From a young age art has been a way for me to express myself. Whether it was dancing, acting, or visual art it was a safe container for my feelings. The arts have given me license to explore my avid curiosity and to follow the multidimensional path that has informed and seasoned my life and current studio practice.
I grew up in East Orange, New Jersey, a Big Apple commuter city. My extended Italian family provided the rich though chaotic background of my childhood with original art, a library of books and opera on the radio. My grandmother gave me the rich sensual memories that I cherish in my life and work to this day. I still vividly recall her gardens of intense colors, the smells of her kitchen and the grace and details of her home.
From the age of seven I studied ballet with a passion. Looking back I recognize that my classes were the seed for the discipline that has served me ever since. The repetitive barre exercises that I performed each day for self-improvement gave me a deep understanding of the value of hard work. I witnessed in wonder George Balanchine’s elegant choreography for the NY City Ballet Company—with its clean lines and spare movement—forging my admiration for the minimal aesthetic.
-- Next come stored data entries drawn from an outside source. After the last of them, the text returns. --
Lemma mulG_elem g h : G g → G h → G (g · h).
Proof.
  intros Hg Hh. destruct (mul_closed _ _ _ laws g h Hg Hh) as (k & Hk & Gk).
  unfold mulG. by rewrite Hk.
Qed.

Lemma mulG_assoc g h k : G g → G h → G k → (g · h) · k = g · (h · k).
Proof.
  intros Hg Hh Hk.
  pose proof (mul_assoc _ _ _ laws g h k _ _ Hg Hh Hk
                (mulG_Ok g h Hg Hh) (mulG_Ok h k Hh Hk)) as Ha.
  rewrite (mulG_Ok (g · h) k), (mulG_Ok g (h · k)) in Ha;
    auto using mulG_elem.
  by inversion Ha.
Qed.

Lemma mulG_e_l g : G g → e · g = g.
Proof. intros Hg. unfold mulG. by rewrite (mul_e_l _ _ _ laws). Qed.

Lemma mulG_e_r g : G g → g · e = g.
Proof. intros Hg. unfold mulG. by rewrite (mul_e_r _ _ _ laws). Qed.

Lemma mulG_inverse_l g : G g → inverse grp g · g = e.
Proof. intros Hg. unfold mulG. by rewrite (mul_inverse_l _ _ _ laws). Qed.

Lemma mulG_inverse_r g : G g → g · inverse grp g = e.
Proof. intros Hg. unfold mulG. by rewrite (mul_inverse_r _ _ _ laws). Qed.

(** A left inverse is the inverse. *)
Lemma inverse_unique g h : G g → G h → h · g = e → h = inverse grp g.
Proof.
  intros Hg Hh Hhg. pose proof (inverse_elem _ _ _ laws g Hg) as Hi.
  assert (h · (g · inverse grp g) = inverse grp g) as Hk.
  { rewrite <- mulG_assoc by done. rewrite Hhg. by apply mulG_e_l. }
  rewrite mulG_inverse_r in Hk by done. by rewrite mulG_e_r in Hk.
Qed.

(** Cancelling on the left and on the right. *)
Lemma mulG_cancel_l g h : G g → G h → inverse grp g · (g · h) = h.
Proof.
  intros Hg Hh. pose proof (inverse_elem _ _ _ laws g Hg) as Hgi.
  rewrite <- mulG_assoc by done. rewrite mulG_inverse_l by done.
  by apply mulG_e_l.
Qed.

Lemma mulG_cancel_r g h : G g → G h → (h · g) · inverse grp g = h.
Proof.
  intros Hg Hh. pose proof (inverse_elem _ _ _ laws g Hg) as Hgi.
  rewrite mulG_assoc by done. rewrite mulG_inverse_r by done.
  by apply mulG_e_r.
Qed.

Lemma inverse_mulG g h :
  G g → G h → inverse grp (g · h) = inverse grp h · inverse grp g.
Proof.
  intros Hg Hh.
  pose proof (inverse_elem _ _ _ laws g Hg) as Hgi.
  pose proof (inverse_elem _ _ _ laws h Hh) as Hhi.
  symmetry. apply inverse_unique; auto using mulG_elem.
  rewrite mulG_assoc by auto using mulG_elem.
  rewrite mulG_cancel_l by done. by apply mulG_inverse_l.
Qed.

End group_facts.

Section tangent_round_trips.
Context `{Scalar} `{!Pylie}.

Lemma add_then_sub (laws : ScalarLaws _) (a b : num) : sub (add a b) a = b.
Proof.
  rewrite (sub_def _ laws), (add_comm _ laws a b), <- (add_assoc _ laws).
  by rewrite (add_opp_r _ laws), (add_comm _ laws), (add_zero_l _ laws).
Qed.

Lemma zip_add_then_sub (laws : ScalarLaws _) (v w : list num) :
  length w = length v → zip_with sub (zip_with add v w) v = w.
Proof.
  revert w. induction v as [|a v IH]; intros [|b w] Hlen; try done.
  simpl. rewrite add_then_sub, IH by (done || (simpl in Hlen; lia)). done.
Qed.
(** * scream (Receivers/unix): the receiver's entry point

    A shallow embedding of [Receivers/unix/scream.c]: option handling,
    [get_interface], the two initialisation switches and the driver loop
    of [main], written as functions in a small trace-and-exit monad.

    The functions [main] calls in other translation units (the sinks'
    [*_output_init] and [*_output_send], the transports' [init_*] and
    [rcv_*], libc's [getopt], [inet_addr], [ioctl]) are not part of this
    file of the repository: a call to one of them is an event of the
    trace, and what it returns is read from a [world].  A callee is taken
    to return to [main]; a callee that ends the process on its own is
    outside what [main] itself does.

    The transports, their shared validation helper and the
    latency-bounded delivery are not in scream.c; the modules
    [Validation] and [Delivery] model them from the specification. *)

From Stdlib Require Import ZArith QArith List String Ascii Bool Lia PeanoNat.
Import ListNotations.

Local Open Scope string_scope.
Local Open Scope list_scope.
Local Open Scope Z_scope.

(** ** Data of scream.h and config.h *)

Inductive receiver_type : Type := Unicast | Multicast | SharedMem.
Inductive output_type : Type := Raw | Alsa | Pulseaudio.

(** The macros of config.h and network.h that [main] reads; their
    definitions are compile-time choices, taken as parameters. *)
Record config_h : Type := {
  PULSEAUDIO_ENABLE : bool;
  ALSA_ENABLE : bool;
  DEFAULT_PORT : Z
}.

(** Modelled from the spec: the format descriptor of section 3
    (scream.h, which declares the C struct, is not in this file). *)
Record AudioFormat : Type := {
  sample_rate : Z;
  sample_bits : Z;
  channels : Z;
  channel_mask : Z
}.

(** Modelled from the spec: the Frame of section 3, the content of
    [receiver_data_t]; [payload_len] is the length of [payload]. *)
Record Frame : Type := {
  format : AudioFormat;
  payload : list Z
}.

Definition receiver_data_t : Type := Frame.

Definition payload_len (f : Frame) : Z := Z.of_nat (List.length (payload f)).

(** The values the two function pointers of [main] can hold. *)
Inductive rcv_fn : Type := rcv_shmem | rcv_network.
Inductive send_fn : Type :=
  pulse_output_send | alsa_output_send | raw_output_send.

(** ** Events and the outside world *)

Inductive event : Type :=
| EvStderr (msg : string)
| EvUsage (arg0 : string)
| EvListIface (name : string) (addr : Z)
| EvSetpriority (prio : Z)
| EvPulseInit (target_ms max_ms : Z) (stream : string)
| EvAlsaInit (target_ms : Z) (device : string)
| EvRawInit
| EvInitShmem (device : option string)
| EvInitNetwork (mode : receiver_type) (iface port : Z)
                (group : option string)
| EvStoreSend (f : send_fn)
| EvStoreRcv (f : rcv_fn)
| EvCallRcv (f : rcv_fn)
| EvCallSend (f : send_fn) (data : receiver_data_t).

(** What the environment answers.  [w_rcv f i] is what the [i]-th call
    of the receive function leaves in [receiver_data]; [w_send f i d] is
    the status the [i]-th call of the send function returns. *)
Record world : Type := {
  w_inet_addr : string -> Z;
  w_ioctl_SIOCGIFADDR : string -> option Z;
  w_if_nameindex : list string;
  w_pulse_output_init : Z -> Z -> string -> Z;
  w_alsa_output_init : Z -> string -> Z;
  w_raw_output_init : Z;
  w_rcv : rcv_fn -> nat -> receiver_data_t;
  w_send : send_fn -> nat -> receiver_data_t -> Z
}.

(** ** The monad: a trace, and a value or the exit status *)

Inductive res (A : Type) : Type :=
| Val (a : A)
| Exited (status : Z).
Arguments Val {A} a.
Arguments Exited {A} status.

Definition M (A : Type) : Type := (list event * res A)%type.

Definition ret {A : Type} (a : A) : M A := ([], Val a).

Definition bind {A B : Type} (m : M A) (k : A -> M B) : M B :=
  match m with
  | (t, Val a) => let (t', r) := k a in (t ++ t', r)
  | (t, Exited s) => (t, Exited s)
  end.

Definition emit (e : event) : M unit := ([e], Val tt).

Definition exit {A : Type} (status : Z) : M A := ([], Exited status).

Definition when (b : bool) (m : M unit) : M unit := if b then m else ret tt.

Notation "x <- m ;; k" := (bind m (fun x => k))
  (at level 61, m at next level, right associativity).
Notation "m ;; k" := (bind m (fun _ => k))
  (at level 61, right associativity).
(** C3 (amended). For every argsort that meets numpy's contract and every
    run that shows a dashboard, the leaderboard is a rearrangement of the
    grouped table of line 145, every mean ROAS in it is a number or plus
    infinity, and the rows stand in descending order of the mean ROAS.
    Nothing is promised about the order of campaigns of equal mean
    ROAS. *)
Theorem leaderboard_descending
  (argsort : list fnum -> list nat) (Hargsort : argsort_spec argsort)
  (rng : nat -> nat) (df : DataFrame) (v : Dashboard)
  (Hrun : run argsort rng df = Views v) :
  Permutation (ranking_grouped (frame v)) (ranking v) /\
  Forall (fun r => notna (r_ROAS r) = true) (ranking v) /\
  StronglySorted (fun a b => fle (r_ROAS b) (r_ROAS a) = true) (ranking v).
Proof.
  pose proof (run_views_sizes _ _ _ _ Hrun) as Hsize.
  apply run_views in Hrun. destruct Hrun as [_ [raw [rows [_ [_ ->]]]]].
  simpl in *. unfold ranking_of.
  pose proof (ranking_grouped_notna rows Hsize) as Hna.
  destruct (sort_values_desc_spec argsort Hargsort r_ROAS
              (ranking_grouped rows)) as [Hperm [front [E [_ Hsorted]]]].
  rewrite filter_none, app_nil_r in E.
  - split; [exact Hperm | split].
    + rewrite Forall_forall in *. intros r Hr. apply Hna.
      now apply (Permutation_in _ (Permutation_sym Hperm)).
    + now rewrite E.
  - eapply Forall_impl; [| exact Hna].
    intros r H. unfold notna in H. now destruct (isna (r_ROAS r)).
Qed.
While in high school I worked as an actress and dancer in summer stock repertory companies. I soon boarded the commuter bus one last time and moved to New York City and began a bohemian life. New York City was in many ways my wise and colorful teacher and mentor. I studied dance and method acting, went to the Met Museum almost every day, painted, auditioned, worked at a myriad of temporary jobs while simultaneously landing work as an actress and dancer Off-Broadway and in experimental film, television and movies. I played the student in Ionesco’s The Lesson while my paintings exhibited in East Village galleries. And then there were all those mandatory coffee house discussions on ‘the meaning of life.’
Acting opportunities, a need for sunshine, the chance to explore the new and unfamiliar and break traditions and molds precipitated my move to Los Angeles. Many of my friends there were steeped in the performing arts, but the lure of performing was becoming less attractive to me. Looking inward, being quiet and working alone were becoming more meaningful objectives and I began to focus and define myself solely as a visual artist.
In 1982 I moved to New Mexico to pursue an MFA degree in studio art at the University of New Mexico while actively continuing to engage in my art career. Not surprisingly, this juggling act was an extraordinarily busy time for me so it’s no wonder that my oil paintings during this period were fragments of real and imaginary elements incorporated into abstract landscapes. Drawings, constructions and altered photographs also became an integral part of my vocabulary as well as public art projects. When I completed my degree I taught art for 10 years in Albuquerque which has continued to be my home, providing me with the right mix of solitude, stimulus and nature.
In 2001 a very deliberate decision to simplify my life coincided with an Artist in Residence experience at Crater Lake, OR. There I awoke each day to see the deepest, bluest lake in North America with its stillness and quietness. It brought to mind my profound experience of Maya Lin’s Viet Nam Memorial where I felt I became part of the sculpture as I descended down its walkway. Crater Lake helped me to understand viscerally how to make paintings that would dissolve the boundaries between the viewer and the painting so that people could “enter” my work. It is antithetical in our everyday life to slow down, but I am committed to this process in creating my art. My paintings have since grown progressively reductive and more monochromatic as I pare down the concerns in my work to their essence.
Restraint is a key factor in my work as I include only what is essential for the optimal taste and visual experience. I love Jane Austen’s characters in this regard, who speak and behave with civility while carefully measuring how much and what they say and do—the admirable and welcomed opposite of “spilling our guts.”
Capturing the colors of ‘place’ is a pivotal focus of my work. As I travel I see how the colors of an environment impact people, their worldview and entire cultures. A single hue—a monochromatic painting—can elicit a lot of feelings. A powerful influence in my own life; the reds of my grandmother’s roses, the intense blue skies of sunny New Mexico where I live, taking in the mysterious grays of Scotland or the vibrant greens of Thailand, etc…these shades all find expression in my art. Traveling and frequently immersing myself in different locations deepens my concern and love of our Earth, all of which substantially informs my work. I worry about our incredible blue and green planet’s survival. The expression of these concerns frequently expands my work to installations that include other mediums such as woodcut, painting, video, photography, sculpture, drawing and poetry. I want to reach people by repeating my theme over and over appealing to their different learning styles.
It is gratifying that such a large part of my life has been devoted to a practice that teaches and informs me every day. My work continues not to be about the reality before me but rather about what my experience of that reality is. I like that I don’t know all the answers but that I keep asking the questions. My work is an endless resource and gift for which I am grateful.